TO DO |
Find the line containing "(Err (if includes" in the entries below. Restate it and each line after it, word for word, up to and including the line containing "((forall v, claude_json".

GIVEN RECORDS |

(** The amended C8.  [getAllConfigs] throws the store-file-missing error,
    unwrapped, only when the store file is absent, and does so whenever the
    file is absent and the configuration directories can be ensured.  Any
    other failure of the load is wrapped as a read error when its message
    does not contain the marker of the missing-file error, and thrown again
    as it is when its message contains the marker.  [getSettings] and
    [getClaudeConfigJson] return the empty object when their document is
    absent, unreadable or malformed. *)
Theorem getAllConfigs_errors (w : world) :
  ((getAllConfigs w).1 = Err missing_error -> store (disk w) = Absent) /\
  (dir_error (disk w) = None -> store (disk w) = Absent ->
   getAllConfigs w = (Err missing_error, w)) /\
  (forall e w', load_store w = (Err e, w') ->
     getAllConfigs w =
     (Err (if includes missing_marker (message e) then e
           else Error ("读取配置文件失败: " +:+ message e)), w')) /\
  (forall msg, dir_error (disk w) = None -> store (disk w) = Malformed msg ->
     includes missing_marker msg = false ->
     getAllConfigs w = (Err (Error ("读取配置文件失败: " +:+ msg)), w)) /\
  ((forall v, settings (disk w) <> Content v) ->
   getSettings w = (Ok (VObj []), w)) /\
  ((forall v, claude_json (disk w) <> Content v) ->
   getClaudeConfigJson w = (Ok (VObj []), w)).
Proof.
  split; [|split; [|split; [|split; [|split]]]].
  - unfold getAllConfigs, try_catch.
    destruct (dir_error (disk w)) as [msg|] eqn:Hd.
    { rewrite (load_store_no_dir _ _ Hd). unfold rethrow_or_wrap, throw.
      simpl. by destruct (includes _ _). }
    destruct (store (disk w)) as [|msg|msg|v] eqn:Hs; [done|..].
    + rewrite (load_store_unreadable _ msg) by done.
      unfold rethrow_or_wrap, throw. simpl. by destruct (includes _ _).
    + rewrite (load_store_malformed _ msg) by done.
      unfold rethrow_or_wrap, throw. simpl. by destruct (includes _ _).
    + rewrite (load_store_content _ v) by done.
      destruct (alias_sites v) as [v'|e] eqn:Ha; [done|].
      unfold rethrow_or_wrap, throw.
      apply alias_sites_error in Ha as [m ->].
      simpl. by destruct (includes _ _).
  - intros Hd Hs. unfold getAllConfigs, try_catch.
    by rewrite load_store_absent.
  - intros e w' Hl. unfold getAllConfigs, try_catch. rewrite Hl.
    unfold rethrow_or_wrap, throw. by destruct (includes _ _).
  - intros msg Hd Hs Hm. unfold getAllConfigs, try_catch.
    rewrite (load_store_malformed _ msg) by done.
    unfold rethrow_or_wrap, throw. simpl. by rewrite Hm.
  - intros Hv. unfold getSettings, try_catch, mbind, io_bind, pathExists,
      readJson. simpl.
    destruct (settings (disk w)) as [|m|m|v'] eqn:Hs; simpl; rewrite ?Hs;
      try done.
    by destruct (Hv v').
  - intros Hv. unfold getClaudeConfigJson, try_catch, mbind, io_bind,
      pathExists, readJson. simpl.
    destruct (claude_json (disk w)) as [|m|m|v'] eqn:Hs; simpl; rewrite ?Hs;
      try done.
    by destruct (Hv v').
Qed.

ANSWER AREA |
     (Err (if includes missing_marker (message e) then e
           else Error ("读取配置文件失败: " +:+ message e)), w')) /\
  (forall msg, dir_error (disk w) = None -> store (disk w) = Malformed msg ->
     includes missing_marker msg = false ->
     getAllConfigs w = (Err (Error ("读取配置文件失败: " +:+ msg)), w)) /\
  ((forall v, settings (disk w) <> Content v) ->
   getSettings w = (Ok (VObj []), w)) /\
  ((forall v, claude_json (disk w) <> Content v) ->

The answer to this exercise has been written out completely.